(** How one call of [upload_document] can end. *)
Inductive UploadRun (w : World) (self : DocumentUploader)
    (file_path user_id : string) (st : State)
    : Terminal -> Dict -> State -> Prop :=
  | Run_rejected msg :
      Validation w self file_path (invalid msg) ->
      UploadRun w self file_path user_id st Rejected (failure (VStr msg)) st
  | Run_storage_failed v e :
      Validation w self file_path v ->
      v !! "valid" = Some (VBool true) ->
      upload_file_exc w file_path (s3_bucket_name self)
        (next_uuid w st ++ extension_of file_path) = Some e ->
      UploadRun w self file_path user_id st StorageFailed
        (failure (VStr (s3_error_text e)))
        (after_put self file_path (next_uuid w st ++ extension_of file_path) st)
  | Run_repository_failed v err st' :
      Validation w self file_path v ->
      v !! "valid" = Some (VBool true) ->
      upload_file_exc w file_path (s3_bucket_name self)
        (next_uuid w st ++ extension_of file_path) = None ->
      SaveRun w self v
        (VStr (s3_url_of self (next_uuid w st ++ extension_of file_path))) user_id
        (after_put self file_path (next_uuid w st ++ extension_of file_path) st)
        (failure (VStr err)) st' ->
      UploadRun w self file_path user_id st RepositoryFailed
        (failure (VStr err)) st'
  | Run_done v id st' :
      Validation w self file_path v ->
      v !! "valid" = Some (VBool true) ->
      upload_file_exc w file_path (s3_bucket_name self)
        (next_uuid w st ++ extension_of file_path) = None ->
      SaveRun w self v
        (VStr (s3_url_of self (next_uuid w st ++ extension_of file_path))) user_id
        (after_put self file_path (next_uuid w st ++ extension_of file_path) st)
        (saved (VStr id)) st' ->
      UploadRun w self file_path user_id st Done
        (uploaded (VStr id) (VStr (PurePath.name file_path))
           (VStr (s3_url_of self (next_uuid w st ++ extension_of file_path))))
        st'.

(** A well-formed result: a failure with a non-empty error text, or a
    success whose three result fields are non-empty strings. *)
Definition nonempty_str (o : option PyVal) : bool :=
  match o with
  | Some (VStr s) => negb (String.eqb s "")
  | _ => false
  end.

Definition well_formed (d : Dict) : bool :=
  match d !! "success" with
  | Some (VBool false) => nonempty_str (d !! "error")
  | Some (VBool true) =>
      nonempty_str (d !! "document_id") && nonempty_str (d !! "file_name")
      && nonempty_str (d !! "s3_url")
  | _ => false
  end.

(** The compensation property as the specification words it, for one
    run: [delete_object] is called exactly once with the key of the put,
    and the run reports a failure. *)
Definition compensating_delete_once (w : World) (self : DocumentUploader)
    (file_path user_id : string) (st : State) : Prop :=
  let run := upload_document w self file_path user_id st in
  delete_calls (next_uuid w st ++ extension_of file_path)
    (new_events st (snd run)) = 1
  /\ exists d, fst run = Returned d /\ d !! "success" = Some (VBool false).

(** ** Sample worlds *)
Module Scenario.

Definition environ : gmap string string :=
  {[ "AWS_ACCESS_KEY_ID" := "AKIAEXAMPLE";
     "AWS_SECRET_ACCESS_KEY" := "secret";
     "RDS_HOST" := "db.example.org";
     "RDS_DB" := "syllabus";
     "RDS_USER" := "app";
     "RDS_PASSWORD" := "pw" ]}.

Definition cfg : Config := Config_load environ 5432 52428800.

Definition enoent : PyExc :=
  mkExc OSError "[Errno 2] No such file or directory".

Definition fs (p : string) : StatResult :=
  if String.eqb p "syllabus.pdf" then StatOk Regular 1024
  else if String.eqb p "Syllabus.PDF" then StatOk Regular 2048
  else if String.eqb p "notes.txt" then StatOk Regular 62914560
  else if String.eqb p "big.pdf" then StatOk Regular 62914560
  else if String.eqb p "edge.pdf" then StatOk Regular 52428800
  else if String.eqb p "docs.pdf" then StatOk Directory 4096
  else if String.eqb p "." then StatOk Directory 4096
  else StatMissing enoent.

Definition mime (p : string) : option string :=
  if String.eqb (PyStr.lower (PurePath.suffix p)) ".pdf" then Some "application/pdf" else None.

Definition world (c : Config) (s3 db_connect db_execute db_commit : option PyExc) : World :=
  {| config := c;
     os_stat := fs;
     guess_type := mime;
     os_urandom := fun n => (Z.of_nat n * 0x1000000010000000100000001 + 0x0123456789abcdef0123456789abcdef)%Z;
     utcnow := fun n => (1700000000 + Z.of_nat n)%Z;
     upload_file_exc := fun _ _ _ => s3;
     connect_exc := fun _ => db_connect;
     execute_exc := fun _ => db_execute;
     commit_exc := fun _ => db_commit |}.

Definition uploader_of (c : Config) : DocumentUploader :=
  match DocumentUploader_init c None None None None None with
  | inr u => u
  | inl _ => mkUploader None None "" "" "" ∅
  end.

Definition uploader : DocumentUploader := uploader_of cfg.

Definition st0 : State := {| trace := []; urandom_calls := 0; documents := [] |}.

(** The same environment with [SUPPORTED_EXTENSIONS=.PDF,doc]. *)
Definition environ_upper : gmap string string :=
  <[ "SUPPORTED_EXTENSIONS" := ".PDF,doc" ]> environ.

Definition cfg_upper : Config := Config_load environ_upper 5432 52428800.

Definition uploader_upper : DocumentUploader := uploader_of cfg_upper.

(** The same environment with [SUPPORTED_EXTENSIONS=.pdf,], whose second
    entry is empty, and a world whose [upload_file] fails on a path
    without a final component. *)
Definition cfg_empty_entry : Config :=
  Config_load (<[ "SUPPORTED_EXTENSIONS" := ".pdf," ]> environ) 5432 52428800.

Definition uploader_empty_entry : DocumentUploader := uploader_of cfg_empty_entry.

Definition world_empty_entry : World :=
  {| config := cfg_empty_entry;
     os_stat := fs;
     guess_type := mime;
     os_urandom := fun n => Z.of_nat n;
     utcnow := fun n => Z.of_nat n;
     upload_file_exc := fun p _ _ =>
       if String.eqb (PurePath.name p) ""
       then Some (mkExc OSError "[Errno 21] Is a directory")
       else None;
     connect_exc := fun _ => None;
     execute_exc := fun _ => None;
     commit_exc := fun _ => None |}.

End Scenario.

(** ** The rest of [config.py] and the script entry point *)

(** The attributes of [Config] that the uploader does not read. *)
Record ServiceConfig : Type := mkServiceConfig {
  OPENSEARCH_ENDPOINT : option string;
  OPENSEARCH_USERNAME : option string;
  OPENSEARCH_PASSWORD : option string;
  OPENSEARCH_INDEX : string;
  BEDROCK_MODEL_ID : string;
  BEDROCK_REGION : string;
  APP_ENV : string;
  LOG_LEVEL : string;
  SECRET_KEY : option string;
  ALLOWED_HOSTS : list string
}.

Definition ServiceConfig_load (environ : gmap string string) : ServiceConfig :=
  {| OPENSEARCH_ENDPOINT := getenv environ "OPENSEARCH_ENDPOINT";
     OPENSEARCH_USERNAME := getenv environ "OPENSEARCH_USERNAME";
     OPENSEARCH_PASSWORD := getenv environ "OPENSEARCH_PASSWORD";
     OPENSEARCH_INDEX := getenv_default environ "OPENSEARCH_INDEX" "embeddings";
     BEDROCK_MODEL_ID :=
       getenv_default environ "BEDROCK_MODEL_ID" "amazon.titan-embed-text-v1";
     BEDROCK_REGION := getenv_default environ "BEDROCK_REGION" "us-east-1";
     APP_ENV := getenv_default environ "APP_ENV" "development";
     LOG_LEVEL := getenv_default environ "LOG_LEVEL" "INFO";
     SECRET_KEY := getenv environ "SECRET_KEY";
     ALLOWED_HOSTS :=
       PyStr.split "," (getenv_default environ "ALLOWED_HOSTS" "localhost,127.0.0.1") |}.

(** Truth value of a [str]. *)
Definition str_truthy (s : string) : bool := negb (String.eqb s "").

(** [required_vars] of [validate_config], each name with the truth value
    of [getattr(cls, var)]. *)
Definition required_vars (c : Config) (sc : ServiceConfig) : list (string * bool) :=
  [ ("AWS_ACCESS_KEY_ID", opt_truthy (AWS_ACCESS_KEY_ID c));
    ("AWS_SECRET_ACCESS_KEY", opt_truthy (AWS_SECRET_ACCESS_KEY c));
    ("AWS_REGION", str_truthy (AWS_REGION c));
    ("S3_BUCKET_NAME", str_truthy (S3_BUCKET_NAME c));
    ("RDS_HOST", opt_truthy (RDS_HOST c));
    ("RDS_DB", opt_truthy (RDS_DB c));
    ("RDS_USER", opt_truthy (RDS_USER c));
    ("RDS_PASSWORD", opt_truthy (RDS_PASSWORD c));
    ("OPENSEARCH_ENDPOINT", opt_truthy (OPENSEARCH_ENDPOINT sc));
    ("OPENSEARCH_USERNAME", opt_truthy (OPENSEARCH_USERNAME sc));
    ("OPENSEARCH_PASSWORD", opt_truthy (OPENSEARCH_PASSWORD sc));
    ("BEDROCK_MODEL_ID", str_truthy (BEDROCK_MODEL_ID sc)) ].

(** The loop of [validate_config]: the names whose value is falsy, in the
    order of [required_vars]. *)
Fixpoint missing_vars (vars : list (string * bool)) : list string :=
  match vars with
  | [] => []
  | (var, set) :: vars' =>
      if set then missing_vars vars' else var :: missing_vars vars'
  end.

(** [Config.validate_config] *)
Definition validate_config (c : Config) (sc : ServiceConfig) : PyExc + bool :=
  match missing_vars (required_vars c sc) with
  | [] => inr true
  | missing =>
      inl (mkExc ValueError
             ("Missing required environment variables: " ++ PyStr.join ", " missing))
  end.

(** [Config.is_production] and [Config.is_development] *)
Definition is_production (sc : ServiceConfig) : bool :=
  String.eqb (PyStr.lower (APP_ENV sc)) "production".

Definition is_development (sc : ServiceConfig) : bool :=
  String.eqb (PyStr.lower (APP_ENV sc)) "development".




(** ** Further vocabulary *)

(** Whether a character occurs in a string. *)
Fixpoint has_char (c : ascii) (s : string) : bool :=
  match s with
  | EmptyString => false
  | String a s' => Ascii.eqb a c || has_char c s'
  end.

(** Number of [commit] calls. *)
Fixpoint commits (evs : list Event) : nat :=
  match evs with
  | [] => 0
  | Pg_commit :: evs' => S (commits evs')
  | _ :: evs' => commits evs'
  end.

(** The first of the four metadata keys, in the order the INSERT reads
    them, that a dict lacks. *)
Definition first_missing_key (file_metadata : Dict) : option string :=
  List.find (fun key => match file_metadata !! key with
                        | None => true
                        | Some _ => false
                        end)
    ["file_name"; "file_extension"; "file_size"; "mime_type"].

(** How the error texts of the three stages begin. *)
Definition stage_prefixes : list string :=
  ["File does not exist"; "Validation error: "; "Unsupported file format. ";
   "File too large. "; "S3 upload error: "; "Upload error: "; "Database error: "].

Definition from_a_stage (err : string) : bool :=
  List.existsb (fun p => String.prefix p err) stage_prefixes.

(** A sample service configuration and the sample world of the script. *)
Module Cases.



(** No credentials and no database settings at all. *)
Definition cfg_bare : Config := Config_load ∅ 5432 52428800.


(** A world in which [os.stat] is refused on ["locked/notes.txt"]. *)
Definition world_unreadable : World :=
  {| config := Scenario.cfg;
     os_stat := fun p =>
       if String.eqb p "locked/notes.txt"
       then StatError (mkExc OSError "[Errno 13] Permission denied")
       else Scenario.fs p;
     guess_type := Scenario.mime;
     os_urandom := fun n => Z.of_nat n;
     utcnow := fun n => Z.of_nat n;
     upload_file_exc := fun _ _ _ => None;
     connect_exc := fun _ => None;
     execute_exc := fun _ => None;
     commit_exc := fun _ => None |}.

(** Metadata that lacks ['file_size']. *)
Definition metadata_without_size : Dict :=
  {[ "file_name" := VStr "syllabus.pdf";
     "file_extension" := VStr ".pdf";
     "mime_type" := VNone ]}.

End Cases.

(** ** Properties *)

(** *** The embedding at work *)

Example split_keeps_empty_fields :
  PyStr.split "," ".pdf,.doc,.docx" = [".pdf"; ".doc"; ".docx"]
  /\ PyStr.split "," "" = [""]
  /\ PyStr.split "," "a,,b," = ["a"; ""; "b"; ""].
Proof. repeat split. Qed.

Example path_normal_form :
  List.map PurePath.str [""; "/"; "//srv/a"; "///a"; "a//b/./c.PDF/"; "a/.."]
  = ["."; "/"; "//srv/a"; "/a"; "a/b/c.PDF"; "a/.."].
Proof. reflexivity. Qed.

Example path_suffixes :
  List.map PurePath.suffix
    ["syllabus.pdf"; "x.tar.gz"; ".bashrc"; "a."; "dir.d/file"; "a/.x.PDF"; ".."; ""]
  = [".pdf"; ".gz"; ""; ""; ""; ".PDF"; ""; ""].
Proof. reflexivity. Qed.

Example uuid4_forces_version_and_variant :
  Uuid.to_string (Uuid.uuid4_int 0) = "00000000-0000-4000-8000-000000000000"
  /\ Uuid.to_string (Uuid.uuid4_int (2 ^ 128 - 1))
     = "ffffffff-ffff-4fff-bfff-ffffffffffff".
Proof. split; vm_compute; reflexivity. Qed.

* * *

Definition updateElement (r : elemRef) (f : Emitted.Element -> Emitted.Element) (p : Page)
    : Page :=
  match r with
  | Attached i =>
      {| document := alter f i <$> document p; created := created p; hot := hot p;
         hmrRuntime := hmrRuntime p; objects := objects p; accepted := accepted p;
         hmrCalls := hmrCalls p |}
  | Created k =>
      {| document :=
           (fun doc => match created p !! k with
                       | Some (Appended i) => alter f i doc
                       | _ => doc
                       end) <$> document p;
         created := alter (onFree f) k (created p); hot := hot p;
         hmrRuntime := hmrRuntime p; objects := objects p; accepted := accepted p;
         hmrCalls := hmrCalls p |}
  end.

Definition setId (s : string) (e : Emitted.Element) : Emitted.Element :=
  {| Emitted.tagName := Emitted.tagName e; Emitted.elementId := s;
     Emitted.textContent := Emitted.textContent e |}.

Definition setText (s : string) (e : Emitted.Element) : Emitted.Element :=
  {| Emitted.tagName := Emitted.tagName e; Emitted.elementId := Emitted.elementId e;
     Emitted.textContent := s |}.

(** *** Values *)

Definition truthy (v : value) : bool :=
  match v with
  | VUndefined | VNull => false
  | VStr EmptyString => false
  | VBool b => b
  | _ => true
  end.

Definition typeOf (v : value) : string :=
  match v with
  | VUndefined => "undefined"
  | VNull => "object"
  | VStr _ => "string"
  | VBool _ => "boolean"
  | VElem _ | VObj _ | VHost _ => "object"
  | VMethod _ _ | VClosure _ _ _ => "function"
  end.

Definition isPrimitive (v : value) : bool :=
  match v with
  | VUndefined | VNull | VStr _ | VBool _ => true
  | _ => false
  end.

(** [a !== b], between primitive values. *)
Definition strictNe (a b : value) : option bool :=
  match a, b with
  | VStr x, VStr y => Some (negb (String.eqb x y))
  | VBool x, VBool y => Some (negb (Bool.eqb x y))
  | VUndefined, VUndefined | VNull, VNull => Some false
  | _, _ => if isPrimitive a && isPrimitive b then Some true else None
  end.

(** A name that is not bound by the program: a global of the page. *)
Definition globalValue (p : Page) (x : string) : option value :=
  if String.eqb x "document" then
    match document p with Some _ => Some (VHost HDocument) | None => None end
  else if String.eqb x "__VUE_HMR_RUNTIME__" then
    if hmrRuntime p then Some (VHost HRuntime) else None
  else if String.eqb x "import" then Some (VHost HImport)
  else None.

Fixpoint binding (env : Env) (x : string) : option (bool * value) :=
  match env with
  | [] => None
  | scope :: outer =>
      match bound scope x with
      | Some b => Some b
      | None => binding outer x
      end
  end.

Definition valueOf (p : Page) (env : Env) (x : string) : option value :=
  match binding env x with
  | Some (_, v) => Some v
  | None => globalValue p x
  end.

_Work to be completed:_
Out of the preceding entries, pull each line that contains the word "Scenario".

_Output below:_
Module Scenario.
End Scenario.
  {| config := Scenario.cfg;
       else Scenario.fs p;
     guess_type := Scenario.mime;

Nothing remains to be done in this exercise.